--- START ---

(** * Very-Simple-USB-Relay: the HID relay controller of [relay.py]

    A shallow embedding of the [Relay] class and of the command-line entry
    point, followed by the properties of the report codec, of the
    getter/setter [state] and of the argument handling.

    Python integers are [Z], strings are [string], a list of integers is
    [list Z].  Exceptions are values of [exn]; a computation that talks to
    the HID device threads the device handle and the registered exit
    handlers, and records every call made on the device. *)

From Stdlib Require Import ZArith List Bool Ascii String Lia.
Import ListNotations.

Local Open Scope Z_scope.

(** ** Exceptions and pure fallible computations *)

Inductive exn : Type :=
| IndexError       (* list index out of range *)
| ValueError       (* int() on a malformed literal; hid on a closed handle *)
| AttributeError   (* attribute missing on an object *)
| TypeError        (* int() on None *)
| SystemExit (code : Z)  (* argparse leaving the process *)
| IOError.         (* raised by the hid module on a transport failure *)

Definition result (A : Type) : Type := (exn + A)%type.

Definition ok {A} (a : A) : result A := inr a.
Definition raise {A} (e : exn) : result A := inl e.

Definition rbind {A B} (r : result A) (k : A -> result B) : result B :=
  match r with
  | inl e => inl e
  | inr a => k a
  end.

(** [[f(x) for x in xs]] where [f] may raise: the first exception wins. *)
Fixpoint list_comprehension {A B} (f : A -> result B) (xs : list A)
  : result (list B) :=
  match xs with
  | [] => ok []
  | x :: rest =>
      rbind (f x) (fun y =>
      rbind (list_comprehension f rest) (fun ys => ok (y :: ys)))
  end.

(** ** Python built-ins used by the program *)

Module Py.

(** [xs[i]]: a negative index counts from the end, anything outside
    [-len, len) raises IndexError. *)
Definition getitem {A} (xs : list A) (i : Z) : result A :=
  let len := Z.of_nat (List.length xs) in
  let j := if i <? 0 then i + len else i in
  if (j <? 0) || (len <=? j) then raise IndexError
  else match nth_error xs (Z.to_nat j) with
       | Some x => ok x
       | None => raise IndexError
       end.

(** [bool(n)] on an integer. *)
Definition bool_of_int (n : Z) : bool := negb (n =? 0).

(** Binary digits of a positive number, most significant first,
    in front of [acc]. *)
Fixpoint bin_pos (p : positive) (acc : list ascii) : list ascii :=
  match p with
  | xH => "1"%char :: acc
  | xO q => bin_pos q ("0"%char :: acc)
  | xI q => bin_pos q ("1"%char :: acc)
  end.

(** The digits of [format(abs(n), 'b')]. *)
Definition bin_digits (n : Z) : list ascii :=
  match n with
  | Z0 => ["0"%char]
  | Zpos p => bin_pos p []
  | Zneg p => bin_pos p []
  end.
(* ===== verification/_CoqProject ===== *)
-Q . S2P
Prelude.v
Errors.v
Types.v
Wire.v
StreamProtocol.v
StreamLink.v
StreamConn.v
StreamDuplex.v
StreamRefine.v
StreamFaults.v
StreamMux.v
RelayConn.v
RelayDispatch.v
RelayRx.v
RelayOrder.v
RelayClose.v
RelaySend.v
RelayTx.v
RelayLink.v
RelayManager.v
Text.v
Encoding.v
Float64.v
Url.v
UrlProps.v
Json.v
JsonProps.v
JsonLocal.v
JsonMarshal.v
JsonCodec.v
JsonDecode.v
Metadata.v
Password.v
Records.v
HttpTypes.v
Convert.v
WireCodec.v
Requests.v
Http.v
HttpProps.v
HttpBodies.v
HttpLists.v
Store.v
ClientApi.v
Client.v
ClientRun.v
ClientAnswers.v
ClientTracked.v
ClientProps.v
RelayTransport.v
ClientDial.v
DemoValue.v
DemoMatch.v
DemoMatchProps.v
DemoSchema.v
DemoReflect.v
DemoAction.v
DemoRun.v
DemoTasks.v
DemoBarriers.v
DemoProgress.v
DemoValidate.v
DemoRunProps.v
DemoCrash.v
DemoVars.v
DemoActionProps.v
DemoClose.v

--- END ---
--- START ---

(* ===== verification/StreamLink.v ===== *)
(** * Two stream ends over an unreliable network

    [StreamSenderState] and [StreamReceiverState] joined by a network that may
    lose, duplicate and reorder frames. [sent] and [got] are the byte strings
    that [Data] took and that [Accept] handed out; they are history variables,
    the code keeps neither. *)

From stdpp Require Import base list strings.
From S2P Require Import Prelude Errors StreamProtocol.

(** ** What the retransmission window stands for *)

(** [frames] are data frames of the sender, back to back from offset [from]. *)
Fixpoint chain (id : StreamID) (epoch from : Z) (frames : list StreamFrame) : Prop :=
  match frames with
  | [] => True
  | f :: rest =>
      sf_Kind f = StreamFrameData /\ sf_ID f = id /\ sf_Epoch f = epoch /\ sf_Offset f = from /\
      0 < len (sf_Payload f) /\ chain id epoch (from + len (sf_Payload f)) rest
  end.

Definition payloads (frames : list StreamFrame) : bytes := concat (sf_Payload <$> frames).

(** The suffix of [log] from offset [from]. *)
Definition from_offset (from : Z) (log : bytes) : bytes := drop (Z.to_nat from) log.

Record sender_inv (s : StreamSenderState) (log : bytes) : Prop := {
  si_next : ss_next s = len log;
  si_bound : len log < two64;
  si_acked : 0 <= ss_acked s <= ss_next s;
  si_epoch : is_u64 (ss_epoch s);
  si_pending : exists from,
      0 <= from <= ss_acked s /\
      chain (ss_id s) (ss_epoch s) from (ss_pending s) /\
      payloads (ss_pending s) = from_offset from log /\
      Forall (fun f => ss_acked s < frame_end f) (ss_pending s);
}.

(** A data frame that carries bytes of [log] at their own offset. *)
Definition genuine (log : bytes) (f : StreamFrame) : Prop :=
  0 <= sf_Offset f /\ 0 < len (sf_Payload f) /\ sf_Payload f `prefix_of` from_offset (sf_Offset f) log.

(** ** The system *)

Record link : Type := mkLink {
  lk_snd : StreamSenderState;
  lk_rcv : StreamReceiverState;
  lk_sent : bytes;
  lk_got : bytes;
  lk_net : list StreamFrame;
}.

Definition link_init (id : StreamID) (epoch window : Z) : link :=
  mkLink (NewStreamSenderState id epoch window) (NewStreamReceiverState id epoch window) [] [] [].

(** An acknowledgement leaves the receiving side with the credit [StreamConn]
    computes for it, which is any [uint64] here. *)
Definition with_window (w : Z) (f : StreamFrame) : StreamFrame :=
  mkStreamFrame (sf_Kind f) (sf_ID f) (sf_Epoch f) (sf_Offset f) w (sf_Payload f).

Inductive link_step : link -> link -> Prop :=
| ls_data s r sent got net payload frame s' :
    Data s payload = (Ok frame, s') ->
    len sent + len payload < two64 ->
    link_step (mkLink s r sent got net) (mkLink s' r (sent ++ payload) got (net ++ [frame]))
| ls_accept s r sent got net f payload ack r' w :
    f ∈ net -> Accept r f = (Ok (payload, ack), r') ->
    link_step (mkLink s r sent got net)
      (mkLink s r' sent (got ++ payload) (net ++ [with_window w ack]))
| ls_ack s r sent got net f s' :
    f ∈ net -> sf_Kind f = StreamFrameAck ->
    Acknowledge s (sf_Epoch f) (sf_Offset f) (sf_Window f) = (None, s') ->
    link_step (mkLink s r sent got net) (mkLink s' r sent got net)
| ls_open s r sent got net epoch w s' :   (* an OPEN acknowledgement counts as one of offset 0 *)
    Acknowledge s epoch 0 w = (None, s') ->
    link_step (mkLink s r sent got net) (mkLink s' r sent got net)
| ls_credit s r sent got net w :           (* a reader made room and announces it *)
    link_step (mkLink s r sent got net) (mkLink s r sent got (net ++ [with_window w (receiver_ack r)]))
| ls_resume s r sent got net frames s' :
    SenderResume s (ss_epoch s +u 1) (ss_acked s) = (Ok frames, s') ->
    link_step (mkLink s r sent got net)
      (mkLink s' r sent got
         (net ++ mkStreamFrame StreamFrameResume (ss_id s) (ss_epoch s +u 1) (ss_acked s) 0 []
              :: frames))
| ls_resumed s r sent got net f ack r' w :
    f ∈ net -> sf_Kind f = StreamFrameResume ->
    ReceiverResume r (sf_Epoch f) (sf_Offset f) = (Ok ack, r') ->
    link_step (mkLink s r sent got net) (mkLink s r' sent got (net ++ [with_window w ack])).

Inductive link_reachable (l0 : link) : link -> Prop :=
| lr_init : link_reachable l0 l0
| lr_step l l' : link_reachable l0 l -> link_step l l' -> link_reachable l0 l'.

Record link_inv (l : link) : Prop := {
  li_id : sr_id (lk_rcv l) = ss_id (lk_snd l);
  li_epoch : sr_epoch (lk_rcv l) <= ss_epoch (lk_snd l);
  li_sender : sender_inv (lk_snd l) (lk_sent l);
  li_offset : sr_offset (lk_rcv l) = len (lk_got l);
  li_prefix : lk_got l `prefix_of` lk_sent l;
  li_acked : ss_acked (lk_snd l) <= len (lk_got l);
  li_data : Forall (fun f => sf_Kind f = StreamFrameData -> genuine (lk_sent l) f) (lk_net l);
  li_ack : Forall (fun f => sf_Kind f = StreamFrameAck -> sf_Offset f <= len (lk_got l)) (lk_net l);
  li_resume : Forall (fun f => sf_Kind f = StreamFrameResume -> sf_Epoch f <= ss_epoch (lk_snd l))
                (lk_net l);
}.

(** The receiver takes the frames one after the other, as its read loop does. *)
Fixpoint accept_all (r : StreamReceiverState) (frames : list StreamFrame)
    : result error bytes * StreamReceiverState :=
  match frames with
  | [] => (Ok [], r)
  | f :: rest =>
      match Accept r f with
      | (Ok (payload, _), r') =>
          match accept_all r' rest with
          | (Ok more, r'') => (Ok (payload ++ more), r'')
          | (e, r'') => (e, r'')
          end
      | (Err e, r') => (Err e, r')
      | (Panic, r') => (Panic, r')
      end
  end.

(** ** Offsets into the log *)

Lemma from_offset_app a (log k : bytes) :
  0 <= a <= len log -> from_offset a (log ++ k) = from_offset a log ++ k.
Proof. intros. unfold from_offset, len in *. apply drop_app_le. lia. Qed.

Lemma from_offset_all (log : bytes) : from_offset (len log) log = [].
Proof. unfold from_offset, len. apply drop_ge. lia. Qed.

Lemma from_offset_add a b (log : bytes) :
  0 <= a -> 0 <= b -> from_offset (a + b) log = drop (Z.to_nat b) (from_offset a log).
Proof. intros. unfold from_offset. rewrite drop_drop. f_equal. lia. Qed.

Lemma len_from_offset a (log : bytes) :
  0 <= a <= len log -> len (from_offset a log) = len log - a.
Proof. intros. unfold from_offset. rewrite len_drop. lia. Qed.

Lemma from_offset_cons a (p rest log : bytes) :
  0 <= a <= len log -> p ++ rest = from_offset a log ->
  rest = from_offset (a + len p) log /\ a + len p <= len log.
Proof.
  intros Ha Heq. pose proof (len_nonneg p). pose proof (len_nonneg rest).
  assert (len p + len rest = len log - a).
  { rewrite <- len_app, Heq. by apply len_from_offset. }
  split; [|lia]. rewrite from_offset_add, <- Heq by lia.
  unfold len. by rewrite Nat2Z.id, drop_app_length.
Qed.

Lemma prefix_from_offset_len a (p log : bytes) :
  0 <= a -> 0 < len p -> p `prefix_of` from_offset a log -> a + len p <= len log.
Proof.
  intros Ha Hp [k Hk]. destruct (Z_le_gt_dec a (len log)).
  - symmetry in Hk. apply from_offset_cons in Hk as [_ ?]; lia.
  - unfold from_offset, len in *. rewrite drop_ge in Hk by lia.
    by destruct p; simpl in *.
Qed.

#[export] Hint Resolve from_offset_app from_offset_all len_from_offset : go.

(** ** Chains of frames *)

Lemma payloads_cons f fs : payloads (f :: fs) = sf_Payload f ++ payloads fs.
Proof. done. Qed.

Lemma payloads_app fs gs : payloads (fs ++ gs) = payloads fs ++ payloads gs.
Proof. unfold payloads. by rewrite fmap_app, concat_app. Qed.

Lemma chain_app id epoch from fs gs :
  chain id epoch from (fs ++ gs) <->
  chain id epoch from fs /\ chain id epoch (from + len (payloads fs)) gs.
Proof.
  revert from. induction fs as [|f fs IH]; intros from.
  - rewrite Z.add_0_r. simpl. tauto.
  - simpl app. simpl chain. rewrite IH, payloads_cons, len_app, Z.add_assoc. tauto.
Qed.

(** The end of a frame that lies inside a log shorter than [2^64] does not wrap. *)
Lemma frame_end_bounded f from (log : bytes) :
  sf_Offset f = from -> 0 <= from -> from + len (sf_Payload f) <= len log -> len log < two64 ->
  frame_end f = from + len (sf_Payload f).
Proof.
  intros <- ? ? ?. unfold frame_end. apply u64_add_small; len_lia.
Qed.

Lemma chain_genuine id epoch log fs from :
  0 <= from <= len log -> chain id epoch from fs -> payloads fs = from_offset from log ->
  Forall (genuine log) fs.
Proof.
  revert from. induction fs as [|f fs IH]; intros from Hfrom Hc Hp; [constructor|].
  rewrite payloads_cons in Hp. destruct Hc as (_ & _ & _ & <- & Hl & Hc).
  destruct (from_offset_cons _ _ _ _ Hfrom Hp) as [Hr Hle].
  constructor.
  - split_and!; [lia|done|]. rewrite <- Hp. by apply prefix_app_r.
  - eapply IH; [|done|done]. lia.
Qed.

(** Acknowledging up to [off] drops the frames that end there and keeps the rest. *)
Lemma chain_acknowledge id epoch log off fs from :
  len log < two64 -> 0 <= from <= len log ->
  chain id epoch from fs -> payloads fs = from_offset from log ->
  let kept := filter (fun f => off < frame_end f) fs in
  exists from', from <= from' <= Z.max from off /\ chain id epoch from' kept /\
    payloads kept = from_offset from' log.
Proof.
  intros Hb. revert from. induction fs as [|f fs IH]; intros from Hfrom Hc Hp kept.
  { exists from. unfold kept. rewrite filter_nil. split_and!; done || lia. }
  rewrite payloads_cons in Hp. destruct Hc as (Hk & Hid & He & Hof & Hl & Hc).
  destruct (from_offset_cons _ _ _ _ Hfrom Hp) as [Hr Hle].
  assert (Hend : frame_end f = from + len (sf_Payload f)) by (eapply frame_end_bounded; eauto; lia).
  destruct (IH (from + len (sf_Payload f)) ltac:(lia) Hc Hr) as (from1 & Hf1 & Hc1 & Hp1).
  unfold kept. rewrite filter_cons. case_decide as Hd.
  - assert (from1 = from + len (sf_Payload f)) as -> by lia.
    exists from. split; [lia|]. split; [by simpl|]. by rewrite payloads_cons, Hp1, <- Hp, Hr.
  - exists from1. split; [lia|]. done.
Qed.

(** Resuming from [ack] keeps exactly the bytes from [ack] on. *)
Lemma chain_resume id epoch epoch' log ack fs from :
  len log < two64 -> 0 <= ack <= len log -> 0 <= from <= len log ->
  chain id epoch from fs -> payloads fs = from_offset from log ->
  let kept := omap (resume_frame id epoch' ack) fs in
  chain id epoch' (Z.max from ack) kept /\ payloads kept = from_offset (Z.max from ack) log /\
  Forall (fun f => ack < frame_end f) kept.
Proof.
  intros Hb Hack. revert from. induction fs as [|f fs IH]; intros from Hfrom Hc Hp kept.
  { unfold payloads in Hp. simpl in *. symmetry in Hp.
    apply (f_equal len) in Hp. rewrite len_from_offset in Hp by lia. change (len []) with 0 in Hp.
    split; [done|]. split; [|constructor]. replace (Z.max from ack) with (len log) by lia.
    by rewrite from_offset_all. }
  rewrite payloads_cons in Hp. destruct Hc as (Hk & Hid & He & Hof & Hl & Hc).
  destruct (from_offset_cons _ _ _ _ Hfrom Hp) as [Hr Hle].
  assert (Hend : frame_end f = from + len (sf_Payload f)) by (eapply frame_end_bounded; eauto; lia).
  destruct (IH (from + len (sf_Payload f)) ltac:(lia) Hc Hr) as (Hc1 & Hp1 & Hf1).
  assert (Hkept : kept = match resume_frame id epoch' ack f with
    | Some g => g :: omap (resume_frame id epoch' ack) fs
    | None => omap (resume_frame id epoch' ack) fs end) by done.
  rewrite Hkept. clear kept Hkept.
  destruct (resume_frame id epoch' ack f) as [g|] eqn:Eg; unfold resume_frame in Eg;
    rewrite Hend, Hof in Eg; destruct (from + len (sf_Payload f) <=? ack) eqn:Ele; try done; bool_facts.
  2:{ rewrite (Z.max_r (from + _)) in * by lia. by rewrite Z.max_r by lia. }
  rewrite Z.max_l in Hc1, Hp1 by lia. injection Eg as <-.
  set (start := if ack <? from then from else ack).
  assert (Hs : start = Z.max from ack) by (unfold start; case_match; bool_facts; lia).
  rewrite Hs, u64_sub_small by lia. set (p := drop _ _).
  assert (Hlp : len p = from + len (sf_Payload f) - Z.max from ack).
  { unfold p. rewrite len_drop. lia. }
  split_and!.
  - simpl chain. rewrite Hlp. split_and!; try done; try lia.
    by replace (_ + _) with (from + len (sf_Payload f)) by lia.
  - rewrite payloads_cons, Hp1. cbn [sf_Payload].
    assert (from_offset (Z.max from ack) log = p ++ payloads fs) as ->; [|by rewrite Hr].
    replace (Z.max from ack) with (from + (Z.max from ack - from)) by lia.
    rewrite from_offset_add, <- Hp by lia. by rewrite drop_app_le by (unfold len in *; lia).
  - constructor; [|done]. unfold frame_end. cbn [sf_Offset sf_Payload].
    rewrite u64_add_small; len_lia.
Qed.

--- END ---

• _Work instructions_
The required output is the stretch of entries above from the line containing "li_sender : sender_inv" through the line containing "(** ** Offsets into the log *)", reproduced exactly.

• _Answer space_
  li_sender : sender_inv (lk_snd l) (lk_sent l);
  li_offset : sr_offset (lk_rcv l) = len (lk_got l);
  li_prefix : lk_got l `prefix_of` lk_sent l;
  li_acked : ss_acked (lk_snd l) <= len (lk_got l);
  li_data : Forall (fun f => sf_Kind f = StreamFrameData -> genuine (lk_sent l) f) (lk_net l);
  li_ack : Forall (fun f => sf_Kind f = StreamFrameAck -> sf_Offset f <= len (lk_got l)) (lk_net l);
  li_resume : Forall (fun f => sf_Kind f = StreamFrameResume -> sf_Epoch f <= ss_epoch (lk_snd l))
                (lk_net l);
}.

(** The receiver takes the frames one after the other, as its read loop does. *)
Fixpoint accept_all (r : StreamReceiverState) (frames : list StreamFrame)
    : result error bytes * StreamReceiverState :=
  match frames with
  | [] => (Ok [], r)
  | f :: rest =>
      match Accept r f with
      | (Ok (payload, _), r') =>
          match accept_all r' rest with
          | (Ok more, r'') => (Ok (payload ++ more), r'')
          | (e, r'') => (e, r'')
          end
      | (Err e, r') => (Err e, r')
      | (Panic, r') => (Panic, r')
      end
  end.

(** ** Offsets into the log *)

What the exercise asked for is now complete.